* **What you need to do**: From the data that follows, print exactly the lines starting at the one containing "intros k Hk. by rewrite S2, S1." and ending at the one containing "slice o l p' = slice o l p."; include both of them and nothing more.

________________________________________

Lemma read_slot_wf i : 0 <= i < num_slots p -> read_slot p i = Some (slot_at p i).
Proof. intros Hi. apply read_slot_at; [apply Hwf|lia|by apply slot_in_page]. Qed.

Lemma num_slots_range : 0 <= num_slots p < 2 ^ 16.
Proof. destruct (hw_page _ Hwf) as [Hl Hb]. apply (get_le_range 10 2 p); page_range || done. Qed.

(** A live tuple reads as [tuple_of] says. *)
Lemma split_tuple_wf i bs :
  live p i -> slice (s_offset (slot_at p i)) (s_length (slot_at p i)) p = Some bs ->
  split_tuple (s_offset (slot_at p i)) bs = tuple_at p i.
Proof.
  intros Hi Hs. destruct (hw_live _ Hwf i Hi) as [Hlow Hal Hlen Hhigh].
  unfold tuple_at, tuple_of. rewrite (proj2 Hi).
  set (e := slot_at p i) in *. pose proof (slice_inv _ _ _ _ Hs) as (H0 & H1 & H2 & H3).
  unfold split_tuple, ROW_HEADER_SIZE. destruct (slice_is_Some 0 24 bs) as [hb Hhb]; [lia|lia|lia|].
  rewrite Hhb, (proj2 (Z.eqb_eq _ _) Hal). cbn [negb]. f_equal. f_equal.
  - unfold row_header_of. rewrite !(get_le_of_slice _ _ _ _ _ _ Hhb) by lia.
    rewrite !(get_le_of_slice _ _ _ _ _ _ Hs) by lia. f_equal; f_equal; lia.
  - rewrite slice_ok in Hs by lia. apply (inj Some) in Hs. subst bs.
    rewrite skipn_firstn_comm, drop_drop. f_equal; [lia|]. f_equal. lia.
Qed.

Lemma live_slice i :
  live p i -> exists bs, slice (s_offset (slot_at p i)) (s_length (slot_at p i)) p = Some bs.
Proof.
  intros Hi. destruct (hw_live _ Hwf i Hi) as [Hlow Hal Hlen Hhigh]. destruct (hw_page _ Hwf) as [Hl _].
  pose proof num_slots_range. destruct (hw_end _ Hwf). pose proof (hw_start _ Hwf).
  apply slice_is_Some; lia.
Qed.

Lemma read_tuple_wf i :
  0 <= i ->
  read_tuple p i = Some (if num_slots p <=? i then Err (invalid_slot p i) else Ok (tuple_at p i)).
Proof.
  intros Hi. unfold read_tuple. destruct (Z.leb_spec (num_slots p) i); [done|].
  rewrite read_slot_wf by lia. destruct (is_dead (slot_at p i)) eqn:Hd.
  - unfold tuple_at, tuple_of. by rewrite Hd.
  - assert (Hlive : live p i) by (split; [lia|done]).
    destruct (live_slice i Hlive) as [bs Hs]. rewrite Hs, (split_tuple_wf i bs Hlive Hs).
    unfold tuple_at, tuple_of. by rewrite Hd.
Qed.
End Slots.

(** ** Frames *)

Lemma tuple_of_slice p e bs :
  is_dead e = false -> 24 <= s_length e -> slice (s_offset e) (s_length e) p = Some bs ->
  tuple_of p e = Some (row_header_of bs, drop 24 bs).
Proof.
  intros Hd Hl Hs. pose proof (slice_inv _ _ _ _ Hs) as (H0 & H1 & H2 & H3).
  unfold tuple_of. rewrite Hd. f_equal. f_equal.
  - unfold row_header_of. rewrite !(get_le_of_slice _ _ _ _ _ _ Hs) by lia. f_equal; f_equal; lia.
  - rewrite slice_ok in Hs by lia. apply (inj Some) in Hs. subst bs.
    rewrite skipn_firstn_comm, drop_drop. f_equal; [lia|]. f_equal. lia.
Qed.

(** [p'] differs from [p] at most in the flag and checksum bytes, in the directory
    entry of slot [i] and in the bytes from [a] to [b]. *)
Definition outside (i a b k : Z) : Prop :=
  k < 9 \/ 10 <= k < 12 \/ 16 <= k < 64 + 4 * i \/ (68 + 4 * i <= k /\ (k < a \/ b <= k)).

Record confined (i a b : Z) (p p' : Page) : Prop := {
  cf_len : length p' = length p;
  cf_bytes : bytes_ok p -> bytes_ok p';
  cf_same : forall k : nat, outside i a b (Z.of_nat k) -> p' !! k = p !! k
}.

Lemma confined_refl i a b p : confined i a b p p.
Proof. by split. Qed.

Lemma confined_trans i a b p1 p2 p3 :
  confined i a b p1 p2 -> confined i a b p2 p3 -> confined i a b p1 p3.
Proof.
  intros [L1 B1 S1] [L2 B2 S2]. split; [congruence|auto|].
  intros k Hk. by rewrite S2, S1.
Qed.

Lemma confined_blit i a b off src p p' :
  0 <= i -> 68 + 4 * i <= a -> bytes_ok src -> blit off src p = Some p' ->
  a <= off /\ off + zlen src <= b \/ off = slot_abs_offset i /\ zlen src = 4 ->
  confined i a b p p'.
Proof.
  intros Hi Ha Hsrc Hb Hr. pose proof (blit_inv _ _ _ _ Hb) as (H0 & H1 & H2).
  split; [done|intros Hp; exact (blit_bytes_ok _ _ _ _ Hsrc Hp Hb)|].
  unfold outside, slot_abs_offset, HEADER_SIZE, SLOT_SIZE in *. intros k Hk.
  rewrite (blit_lookup _ _ _ _ _ Hb). apply decide_False. lia.
Qed.

Lemma confined_set_le i a b off n v p :
  0 <= i -> zlen p = PAGE_SIZE -> off = 9 /\ n = 1 \/ off = 12 /\ n = 4 ->
  confined i a b p (set_le off n v p).
Proof.
  intros Hi Hl Hr. split; [apply length_set_le; unfold PAGE_SIZE in *; lia|apply bytes_ok_set_le; lia|].
  intros k Hk. unfold outside, PAGE_SIZE in *. rewrite set_le_lookup by lia. apply decide_False. lia.
Qed.

Lemma confined_slice i a b p p' o l :
  confined i a b p p' -> 0 <= o -> (forall k, o <= k < o + l -> outside i a b k) ->
  slice o l p' = slice o l p.
Proof. intros [Hl _ Hs] Ho Hk. apply slice_ext; [done|]. intros k Hr. by apply Hs, Hk. Qed.

Lemma confined_get i a b p p' o l :
  confined i a b p p' -> 0 <= o -> 0 <= l -> o + l <= zlen p ->
  (forall k, o <= k < o + l -> outside i a b k) -> get_le o l p' = get_le o l p.
Proof.
  intros Hc Ho Hl Hlen Hk. assert (Some (get_le o l p') = Some (get_le o l p)) as [=]; [|done].
  rewrite <-!slice_get_le by (rewrite ?(cf_len _ _ _ _ _ Hc); lia).
  f_equal. by eapply confined_slice.
Qed.

(** No other tuple has bytes between the start of slot [i]'s tuple and [b]. *)
Record room (p : Page) (i b : Z) : Prop := {
  rm_b : s_offset (slot_at p i) <= b <= PAGE_SIZE;
  rm_other : forall j, live p j -> j ≠ i ->
    b <= s_offset (slot_at p j) \/
    s_offset (slot_at p j) + 8 * ((s_length (slot_at p j) + 7) / 8) <= s_offset (slot_at p i)
}.

Lemma confined_magic i a b p p' : page_ok p -> 0 <= i -> confined i a b p p' -> hdr_magic p' = hdr_magic p.
Proof.
  intros [Hl _] Hi Hc. eapply confined_get; [exact Hc|lia|lia|page_range|unfold outside; lia].
Qed.

(** The [_reserved] bytes of the header. *)
Definition reserved (p : Page) : option bytes := slice 36 28 p.

Lemma confined_reserved i a b p p' : 0 <= i -> confined i a b p p' -> reserved p' = reserved p.
Proof. intros Hi Hc. eapply confined_slice; [exact Hc|lia|unfold outside; lia]. Qed.

Section Update.
Context (p p' : Page) (i b : Z).
Hypothesis Hwf : heap_wf p.
Hypothesis Hi : live p i.
Hypothesis Hroom : room p i b.
Hypothesis Hconf : confined i (s_offset (slot_at p i)) b p p'.

Lemma confined_header :
  num_slots p' = num_slots p /\ hdr_free_start p' = hdr_free_start p /\
  hdr_free_end p' = hdr_free_end p /\ hdr_page_id p' = hdr_page_id p.
Proof.
  destruct (hw_page _ Hwf) as [Hl _]. destruct Hi as [Hi0 _].
  unfold num_slots, hdr_item_count, hdr_free_start, hdr_free_end, hdr_page_id.
  split_and!; (eapply confined_get; [exact Hconf|lia|lia|page_range|unfold outside; lia]).
Qed.

Lemma confined_slot_at j : 0 <= j < num_slots p -> j ≠ i -> slot_at p' j = slot_at p j.
Proof.
  intros Hj Hne. destruct (hw_page _ Hwf) as [Hl _]. destruct (hw_live _ Hwf i Hi) as [Hlow _ _ _].
  pose proof (hw_start _ Hwf). pose proof (hw_end _ Hwf). pose proof (slot_in_page p Hwf j Hj).
  unfold slot_at at 1 2. destruct Hi as [Hi0 _].
  f_equal; (eapply confined_get; [exact Hconf|lia|lia|unfold PAGE_SIZE in *; lia|unfold outside; lia]).
Qed.

Lemma confined_tuple_at j : 0 <= j < num_slots p -> j ≠ i -> tuple_at p' j = tuple_at p j.
Proof.
  intros Hj Hne. unfold tuple_at. rewrite confined_slot_at by done.
  destruct (is_dead (slot_at p j)) eqn:Hd; [unfold tuple_of; by rewrite Hd|].
  assert (Hlj : live p j) by done. destruct (live_slice p Hwf j Hlj) as [bs Hs].
  pose proof (hw_live _ Hwf j Hlj) as [Hlow _ Hlen _]. pose proof (hw_live _ Hwf i Hi) as [Hlowi _ _ _].
  pose proof (hw_start _ Hwf). pose proof (hw_end _ Hwf).
  assert (Hs' : slice (s_offset (slot_at p j)) (s_length (slot_at p j)) p' = Some bs).
  { rewrite <-Hs. eapply confined_slice; [exact Hconf|lia|]. intros k Hk.
    pose proof (align8_bounds (s_length (slot_at p j))).
    destruct (rm_other _ _ _ Hroom j Hlj Hne); unfold outside; destruct Hi as [Hi0 _]; lia. }
  by rewrite !(tuple_of_slice _ _ bs).
Qed.

Lemma confined_wf :
  is_dead (slot_at p' i) = true \/
  (s_offset (slot_at p' i) = s_offset (slot_at p i) /\ 24 <= s_length (slot_at p' i) /\
   s_offset (slot_at p i) + 8 * ((s_length (slot_at p' i) + 7) / 8) <= b) ->
  heap_wf p'.
Proof.
  intros He. destruct confined_header as (Hn & Hfs & Hfe & _). destruct Hwf as [Hp Hs Hend Hlive Hap].
  assert (Hcase : forall j, live p' j -> j = i \/ live p j /\ slot_at p' j = slot_at p j).
  { intros j [Hj Hd]. destruct (decide (j = i)); [by left|right]. rewrite Hn in Hj.
    rewrite confined_slot_at in * by done. done. }
  pose proof (hw_live _ Hwf i Hi) as [Hlowi Hali Hleni Hhighi].
  assert (Hme : live p' i -> s_offset (slot_at p' i) = s_offset (slot_at p i) /\ 24 <= s_length (slot_at p' i) /\
    s_offset (slot_at p i) + 8 * ((s_length (slot_at p' i) + 7) / 8) <= b).
  { intros [_ Hd]. destruct He; [congruence|done]. }
  assert (Hnew : forall j, live p j -> j ≠ i -> live p' i -> apart (slot_at p' i) (slot_at p j)).
  { intros j Hj Hne Hi'. destruct (Hme Hi') as (Ho & Hl & Hb). unfold apart. rewrite Ho.
    destruct (rm_other _ _ _ Hroom j Hj Hne); [left|right]; lia. }
  split; rewrite ?Hfs, ?Hfe, ?Hn; [|done|done| |].
  - destruct Hp as [Hl Hb]. split; [rewrite (cf_len _ _ _ _ _ Hconf); done|by apply (cf_bytes _ _ _ _ _ Hconf)].
  - intros j Hj. destruct (Hcase j Hj) as [->|[Hj' ->]]; [|by apply Hlive].
    destruct (Hme Hj) as (Ho & Hl & Hb). pose proof (rm_b _ _ _ Hroom).
    pose proof (align8_bounds (s_length (slot_at p' i))). split; rewrite ?Ho; lia.
  - intros j k Hj Hk Hne. destruct (Hcase j Hj) as [->|[Hj' ->]], (Hcase k Hk) as [->|[Hk' ->]].
    + done.
    + by apply Hnew.
    + destruct (Hnew j Hj' ltac:(done) Hk); [by right|by left].
    + by apply Hap.
Qed.
End Update.

(** The tuple's own padded extent is always room. *)
Lemma own_room p i :
  heap_wf p -> live p i ->
  room p i (s_offset (slot_at p i) + 8 * ((s_length (slot_at p i) + 7) / 8)).
Proof.
  intros Hwf Hi. destruct (hw_live _ Hwf i Hi) as [Hlow Hal Hlen Hhigh].
  pose proof (align8_bounds (s_length (slot_at p i))).
  split.
  - unfold PAGE_SIZE in *.
    assert (exists k, s_offset (slot_at p i) = 8 * k) as [k Hk].
    { exists (s_offset (slot_at p i) / 8). by apply Z.div_exact. }
    lia.
  - intros j Hj Hne. by apply (hw_apart _ Hwf i j).
Qed.

(** ** Capacity *)

Lemma capacity_loop_spec p i others :
  heap_wf p -> forall e0,
  Forall (fun j => 0 <= j < num_slots p) others ->
  exists e1, capacity_loop p i (s_offset (slot_at p i)) others e0 = Some e1 /\ e1 <= e0 /\
    (forall j, j ∈ others -> live p j -> j ≠ i ->
       s_offset (slot_at p j) <= s_offset (slot_at p i) \/ e1 <= s_offset (slot_at p j)) /\
    (e1 = e0 \/ exists j, live p j /\ j ≠ i /\ s_offset (slot_at p i) < s_offset (slot_at p j) /\
       e1 = s_offset (slot_at p j)).
Proof.
  intros Hwf. induction others as [|k others IH]; intros e0 Hr; cbn [capacity_loop].
  { exists e0. split_and!; [done|lia| |by left]. intros j Hj. by apply not_elem_of_nil in Hj. }
  apply Forall_cons in Hr as [Hk Hr].
  assert (Hskip : forall e, (forall j, j = k -> live p j -> j ≠ i ->
      s_offset (slot_at p j) <= s_offset (slot_at p i) \/ e <= s_offset (slot_at p j)) ->
    e <= e0 -> (e = e0 \/ live p k /\ k ≠ i /\ s_offset (slot_at p i) < s_offset (slot_at p k) /\ e = s_offset (slot_at p k)) ->
    exists e1, capacity_loop p i (s_offset (slot_at p i)) others e = Some e1 /\ e1 <= e0 /\
    (forall j, j ∈ k :: others -> live p j -> j ≠ i ->
       s_offset (slot_at p j) <= s_offset (slot_at p i) \/ e1 <= s_offset (slot_at p j)) /\
    (e1 = e0 \/ exists j, live p j /\ j ≠ i /\ s_offset (slot_at p i) < s_offset (slot_at p j) /\
       e1 = s_offset (slot_at p j))).
  { intros e Hhd Hle Hor. destruct (IH e Hr) as (e1 & -> & H1 & H2 & H3). exists e1.
    split_and!; [done|lia| |].
    - intros j [->|Hj]%elem_of_cons Hlj Hne; [|by apply H2].
      destruct (Hhd k eq_refl Hlj Hne); [by left|right; lia].
    - destruct H3 as [->|H3]; [|by right]. destruct Hor as [->|?]; [by left|right; by exists k]. }
  destruct (Z.eqb_spec k i) as [->|Hne]; [apply Hskip; [done|lia|by left]|].
  rewrite read_slot_wf by done. destruct (is_dead (slot_at p k)) eqn:Hd.
  - apply Hskip; [|lia|by left]. intros j -> [_ ?]. congruence.
  - destruct (Z.ltb_spec (s_offset (slot_at p i)) (s_offset (slot_at p k)));
      destruct (Z.ltb_spec (s_offset (slot_at p k)) e0); cbn [andb];
      (apply Hskip; [intros j ->; lia|lia|]); try (by left).
    right. split_and!; [by split|done|lia|done].
Qed.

________________________________________

* **Solution below**:
  intros k Hk. by rewrite S2, S1.
Qed.

Lemma confined_blit i a b off src p p' :
  0 <= i -> 68 + 4 * i <= a -> bytes_ok src -> blit off src p = Some p' ->
  a <= off /\ off + zlen src <= b \/ off = slot_abs_offset i /\ zlen src = 4 ->
  confined i a b p p'.
Proof.
  intros Hi Ha Hsrc Hb Hr. pose proof (blit_inv _ _ _ _ Hb) as (H0 & H1 & H2).
  split; [done|intros Hp; exact (blit_bytes_ok _ _ _ _ Hsrc Hp Hb)|].
  unfold outside, slot_abs_offset, HEADER_SIZE, SLOT_SIZE in *. intros k Hk.
  rewrite (blit_lookup _ _ _ _ _ Hb). apply decide_False. lia.
Qed.

Lemma confined_set_le i a b off n v p :
  0 <= i -> zlen p = PAGE_SIZE -> off = 9 /\ n = 1 \/ off = 12 /\ n = 4 ->
  confined i a b p (set_le off n v p).
Proof.
  intros Hi Hl Hr. split; [apply length_set_le; unfold PAGE_SIZE in *; lia|apply bytes_ok_set_le; lia|].
  intros k Hk. unfold outside, PAGE_SIZE in *. rewrite set_le_lookup by lia. apply decide_False. lia.
Qed.

Lemma confined_slice i a b p p' o l :
  confined i a b p p' -> 0 <= o -> (forall k, o <= k < o + l -> outside i a b k) ->
  slice o l p' = slice o l p.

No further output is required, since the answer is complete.